Inlaid into the wooden floor of the basement at
the Faraday Museum of the Royal Institution in London is a representation
of a plump, green frog. The mosaic serves as a salutary reminder
that all of today’s electronic, marvels began with the twitching
of a frog’s leg. In Luigi Galvani’s (1737-1798) own
“I had dissected and prepared a frog in the
usual way and while I was attending to something else I laid it
on a table on which stood an electrical machine at some distance
from its conductor and separated from it by a considerable space.
Now when one of the persons present touched accidentally and lightly
the inner crural nerves of the frog with the point of a scalpel,
all the muscles of the legs seemed to contract again and again as
if they were affected by powerful cramps”.
The twitchings were, almost literally, the birth
pangs of electrophysiology, and they were soon to show the way to
the voltaic pile and current electricity.

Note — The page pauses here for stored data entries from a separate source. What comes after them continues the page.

Lemma x_quantile_complement_eval (l q : R) :
  l <> 0 -> 0 <= q <= 1 ->
  quantile_complement (Poisson (Fin l)) (Fin q) =
  if Rleb (- q) (Rexp (- l) - 1) then Value (Fin 0)
  else Value (sub (gamma_P_inva (Fin l) (Fin q)) (of_int 1)).
Proof.
  intros Hl Hq.
  rewrite quantile_complement_mean_nonzero;
    [| apply x_prob_accepts; lra | apply x_mean_nonzero; lra].
  reflexivity.
Qed.

Lemma x_quantile_eval (l p : R) :
  l <> 0 -> 0 <= p <= 1 ->
  quantile (Poisson (Fin l)) (Fin p) =
  if Rleb p (Rexp (- l)) then Value (Fin 0)
  else Value (sub (gamma_Q_inva (Fin l) (Fin p)) (of_int 1)).
Proof.
  intros Hl Hp.
  rewrite quantile_mean_nonzero;
    [| apply x_prob_accepts; lra | apply x_mean_nonzero; lra].
  reflexivity.
Qed.

(** X10.  For every finite mean other than zero, above or below it,
    [quantile] returns 0 at [p = 0] and the complemented quantile returns 0
    at [q = 1], without calling the inverse: [exp] is never below 0 and
    [expm1] is never below -1. *)
Theorem quantile_zero_at_range_ends (l : R) :
  l <> 0 ->
  quantile (Poisson (Fin l)) (Fin 0) = Value (Fin 0) /\
  quantile_complement (Poisson (Fin l)) (Fin 1) = Value (Fin 0).
Proof.
  intros Hl. assert (He := exp_pos (- l)). split.
  - rewrite x_quantile_eval by lra.
    now replace (Rleb 0 (Rexp (- l))) with true by (symmetry; r_prop; lra).
  - rewrite x_quantile_complement_eval by lra.
    now replace (Rleb (- (1)) (Rexp (- l) - 1)) with true
      by (symmetry; r_prop; lra).
Qed.

(** X11.  A negative finite mean is never rejected by the quantiles: for
    every probability in [0, 1] both return the value 0, because the guard
    around the mean check only fires at zero and [exp(-mean)] exceeds 1. *)
Theorem quantiles_of_negative_mean (l p : R) :
  l < 0 -> 0 <= p <= 1 ->
  quantile (Poisson (Fin l)) (Fin p) = Value (Fin 0) /\
  quantile_complement (Poisson (Fin l)) (Fin p) = Value (Fin 0).
Proof.
  intros Hl Hp. assert (He := exp_pos_above_one Hl). split.
  - rewrite x_quantile_eval by lra.
    now replace (Rleb p (Rexp (- l))) with true by (symmetry; r_prop; lra).
  - rewrite x_quantile_complement_eval by lra.
    now replace (Rleb (- p) (Rexp (- l) - 1)) with true
      by (symmetry; r_prop; lra).
Qed.


End ExactMore.

(** * The further properties at concrete inputs *)

Section ConcreteMore.

Local Open Scope string_scope.
Local Open Scope R_scope.

(** Mean 1 and k = -1. *)
Lemma invalid_k_is_reported_witness :
  (isfinite (mean (Poisson (Fin 1))) = true /\
   (mean (Poisson (Fin 1)) <=? of_int 0)%rt = false) /\
  ((Fin (- 1) <? of_int 0)%rt = true \/ isfinite (Fin (- 1)) = false) /\
  pdf (Poisson (Fin 1)) (Fin (- 1))
  = DomainError (Report "pdf" msg_k (Fin (- 1))).
Proof.
  assert (Hf : isfinite (mean (Poisson (Fin 1))) = true) by reflexivity.
  assert (Hle : (mean (Poisson (Fin 1)) <=? of_int 0)%rt = false)
    by (apply Rleb_false; lra).
  assert (Hk : (Fin (- 1) <? of_int 0)%rt = true \/
               isfinite (Fin (- 1)) = false)
    by (left; apply Rltb_true; lra).
  repeat split; try assumption.
  exact (proj1 (invalid_k_is_reported (SP := lattice_Special)
                  (Poisson (Fin 1)) (Fin (- 1)) Hf Hle Hk)).
Defined.

(** Mean 1 and three events are valid, so [pdf] returns a value. *)
Lemma values_exactly_on_valid_input_witness :
  ((@max_factorial _ lattice_Special < 2 ^ 32)%N /\
   (@max_factorial _ lattice_Special
    <= N.of_nat (List.length (@factorials _ lattice_Special)))%N) /\
  exists v, pdf (Poisson (Fin 1)) (Fin 3) = Value v.
Proof.
  destruct lattice_table_size as [H32 Hlen].
  split; [split; assumption |].
  destruct (values_exactly_on_valid_input (Poisson (Fin 1)) (Fin 3) H32 Hlen)
    as ([_ Hpdf] & _).
  apply Hpdf.
  cbn [mean m_l isfinite xreal_RealType x_isfinite leb ltb cmp2 of_int].
  replace (Rleb 1 0) with false by (symmetry; apply Rleb_false; lra).
  replace (Rltb 3 0) with false by (symmetry; apply Rltb_false; lra).
  reflexivity.
Defined.

(** Mean 0. *)
Lemma mean_checks_differ_at_zero_witness :
  (isfinite (Fin 0) = true /\ (Fin 0 <? of_int 0)%rt = false /\
   (Fin 0 <=? of_int 0)%rt = true) /\
  check_mean "pdf" (Fin 0) [] = (true, []) /\
  check_mean_NZ "pdf" (Fin 0) [] = (false, [Report "pdf" msg_mean_NZ (Fin 0)]).
Proof.
  assert (Hf : isfinite (Fin 0) = true) by reflexivity.
  assert (Hlt : (Fin 0 <? of_int 0)%rt = false) by (apply Rltb_false; lra).
  assert (Hle : (Fin 0 <=? of_int 0)%rt = true) by (apply Rleb_true; lra).
  split; [repeat split; assumption |].
  exact (proj1 (mean_checks_differ_at_zero "pdf" (Fin 0) [] Hf Hlt Hle)).
Defined.

(** Mean 1 and no event. *)
Lemma cdf_is_pdf_at_zero_witness :
  (Fin 0 =? of_int 0)%rt = true /\
  ((exists v, pdf (Poisson (Fin 1)) (Fin 0) = Value v /\
              cdf (Poisson (Fin 1)) (Fin 0) = Value v) \/
   (exists e1 e2,
      pdf (Poisson (Fin 1)) (Fin 0) = DomainError e1 /\
      cdf (Poisson (Fin 1)) (Fin 0) = DomainError e2 /\
      message e1 = message e2 /\ val e1 = val e2)).
Proof.
  assert (Hz : (Fin 0 =? of_int 0)%rt = true)
    by (apply Reqb_true; reflexivity).
  split; [exact Hz |].
  exact (cdf_is_pdf_at_zero (SP := lattice_Special) (Poisson (Fin 1))
           (Fin 0) Hz).
Defined.

(** Mean 0 and probability 1/2. *)
Lemma quantile_zero_mean_report_witness :
  ((mean (Poisson (Fin 0)) =? of_int 0)%rt = true /\
   isfinite (Fin (1 / 2)) = true /\ (Fin (1 / 2) <? of_int 0)%rt = false /\
   (Fin (1 / 2) >? of_int 1)%rt = false) /\
  quantile (Poisson (Fin 0)) (Fin (1 / 2))
  = DomainError (Report "quantile" msg_mean_NZ (Fin 0)).
Proof.
  assert (Hz : (mean (Poisson (Fin 0)) =? of_int 0)%rt = true)
    by (apply Reqb_true; reflexivity).
  assert (Hf : isfinite (Fin (1 / 2)) = true) by reflexivity.
  assert (H0 : (Fin (1 / 2) <? of_int 0)%rt = false)
    by (apply Rltb_false; lra).
  assert (H1 : (Fin (1 / 2) >? of_int 1)%rt = false)
    by (apply Rltb_false; lra).
  split; [repeat split; assumption |].
  exact (proj1 (quantile_zero_mean_report (SP := lattice_Special)
                  (Poisson (Fin 0)) (Fin (1 / 2)) Hz Hf H0 H1)).
Defined.

(** Mean -2 and probability 1/2. *)
Lemma quantiles_of_negative_mean_witness :
  - (2) < 0 /\ 0 <= 1 / 2 <= 1 /\
  quantile (Poisson (Fin (- (2)))) (Fin (1 / 2)) = Value (Fin 0) /\
  quantile_complement (Poisson (Fin (- (2)))) (Fin (1 / 2)) = Value (Fin 0).
Proof.
  assert (Hl : - (2) < 0) by lra.
  assert (Hp : 0 <= 1 / 2 <= 1) by lra.
  split; [exact Hl |]. split; [exact Hp |].
  exact (quantiles_of_negative_mean (SP := lattice_Special) Hl Hp).
Defined.


(** Mean 1. *)
Lemma quantile_zero_at_range_ends_witness :
  1 <> 0 /\
  quantile (Poisson (Fin 1)) (Fin 0) = Value (Fin 0) /\
  quantile_complement (Poisson (Fin 1)) (Fin 1) = Value (Fin 0).
Proof.
  assert (Hl : 1 <> 0) by lra.
  split; [exact Hl |].
  exact (quantile_zero_at_range_ends (SP := lattice_Special) Hl).
Defined.

End ConcreteMore.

In a very careful series of experiments in which
he fastened “brass hooks in their [the frogs] spinal cord
to an iron railing which surround a certain hanging garden of my
house” Galvani noticed that the frogs legs went into contractions
“not only when the lightning flashed but even at times when
sky was quiet and serene”. In the contact between the brass
hooks and the iron railing, Galvani came tantalizingly close to
the contact theory later advanced by his fellow-countryman, Allesandro
Volta. However, Galvani chose to interpret his results in terms
of “animal electricity”, which proclaimed that the structure
of the muscle retained a “nerveo-electrical fluid” similar
to that of an electric eel.
Shortly before he died, Galvani
was dismissed from his professorship at the University of Bologna,
because he refused to swear allegiance to Napoleon’s Cisalpine
Republic. As the Dictionary of Scientific Biography poignantly states:
Galvani “died in poverty and sorrow”.